The genesis of this emotional attachment goes way back.  Breakfast is tied to Sunday mornings at home with everyone pitching in to help prepare the meal.  Even Dad made the eggs.  However, Waffle House came into the picture in the mid-nineties.  We took a road trip to Florida to go to Disney World and, at some point, we realized just about every highway exit in the South had a Waffle House nearby.  It became a game for my brother and I to spot them first and point them out to Mom and Dad.  Of course, we stopped a time or two as well.  Once I attached that bond, every dining visit strengthened it.  When I worked out at the Cingular/AT&T call center on the eastern edge of Tulsa, there was a Waffle House two miles away that I became a regular at.  In fact, I came in so frequently that the staff knew me by name and order.  When I left Tulsa to start my trip around the world back in 2009, it was the last place I ate at before hitting the road.

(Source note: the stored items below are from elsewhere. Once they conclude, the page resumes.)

(** [scheduler/mailbox/mod.rs] [enqueue_locked] *)
Definition enqueue_locked (policy : OverflowPolicy) (value : Value.t) i
  : result (Delivery H) MailboxFull * MailboxInner.t H :=
  let (r, q) := MailboxQueue.enqueue (queue i) value policy in
  let i := with_queue i q in
  let s := MailboxInner.stats i in
  match r with
  | Ok Enqueued => (Ok Queued, with_stats i (MailboxStats.inc_enqueued s))
  | Ok DroppedOldestHop =>
    (Ok QueuedDropOldest,
     with_stats i (MailboxStats.inc_enqueued (MailboxStats.inc_dropped_oldest s)))
  | Ok DroppedNewestHop => (Ok HopDropped, with_stats i (MailboxStats.inc_dropped_newest s))
  | Err reason =>
    let s := MailboxStats.inc_rejected s in
    let s := match reason with
             | ByteLimit => MailboxStats.inc_rejected_byte_limit s
             | MessageLimit => s
             end in
    (Err (mk_full reason), with_stats i s)
  end.

(** The hop goes to the parked flow: [push] and [push_system]. *)
Definition hand_off i : MailboxInner.t H :=
  let i := with_filter i WaitFilter.Any in
  with_stats i (MailboxStats.inc_enqueued (MailboxStats.inc_dequeued (MailboxInner.stats i))).

(** [scheduler/mailbox/mod.rs] [Mailbox::push] *)
Definition push_locked (policy : OverflowPolicy) (value : Value.t) i
  : result (Delivery H) MailboxFull * MailboxInner.t H :=
  match parked i with
  | Some flow =>
    let i := with_parked i None in
    if WaitFilter.matches (parked_filter i) value then (Ok (Handoff flow), hand_off i)
    else enqueue_locked policy value (with_parked i (Some flow))
  | None => enqueue_locked policy value i
  end.
Definition push mb (value : Value.t) :=
  locked mb "Mailbox::push" (push_locked (MailboxConfig.overflow (config mb)) value).

(** [scheduler/mailbox/mod.rs] [Mailbox::try_pop_filter] *)
Definition try_pop_locked (filter : WaitFilter.t) i : option Value.t * MailboxInner.t H :=
  let (got, q) := MailboxQueue.take (queue i) filter in
  let i := with_queue i q in
  match got with
  | Some _ => (got, with_stats i (MailboxStats.inc_dequeued (MailboxInner.stats i)))
  | None => (got, i)
  end.
Definition try_pop_filter mb (filter : WaitFilter.t) :=
  locked mb "Mailbox::try_pop_filter" (try_pop_locked filter).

2009 with Reva and Virginia

I have fond memories in many WH locations in and around town.  The 61st/Aspen location in Broken Arrow held conversations with my old friend Tony Finley.  The 11th St location was a frequent stop for Indi and me when we were first dating; after they tore it down & turned it around, it became a memory cache for drunken 2 AM dinners.  The Mingo location is the one I visit most often these days, as it's closest to work.  Last time I went in, one of the waitresses asked why I had stayed away so long.

This morning, I woke early and had nothing planned.  Since nobody was awake or available, I decided to head out to Catoosa for old times sake.  It had been over a year since I was last in. It exists next to the Hard Rock Casino, a place full of terrible memories for me; my stomach still clenches as the old emotions flood my system. Happily, my two regular waitresses from back in the day still remembered me and gave me a hug.  "Where the heck have YOU been?" they asked.  I sat at the counter, ordered my regular, and enjoyed my meal.  "How've you been?" "How's work?" "You seein' anyone?"  It's like something out of a movie.  A comfortable place with food I enjoy and people I care about.  It's the most accurate version of comfort food I know.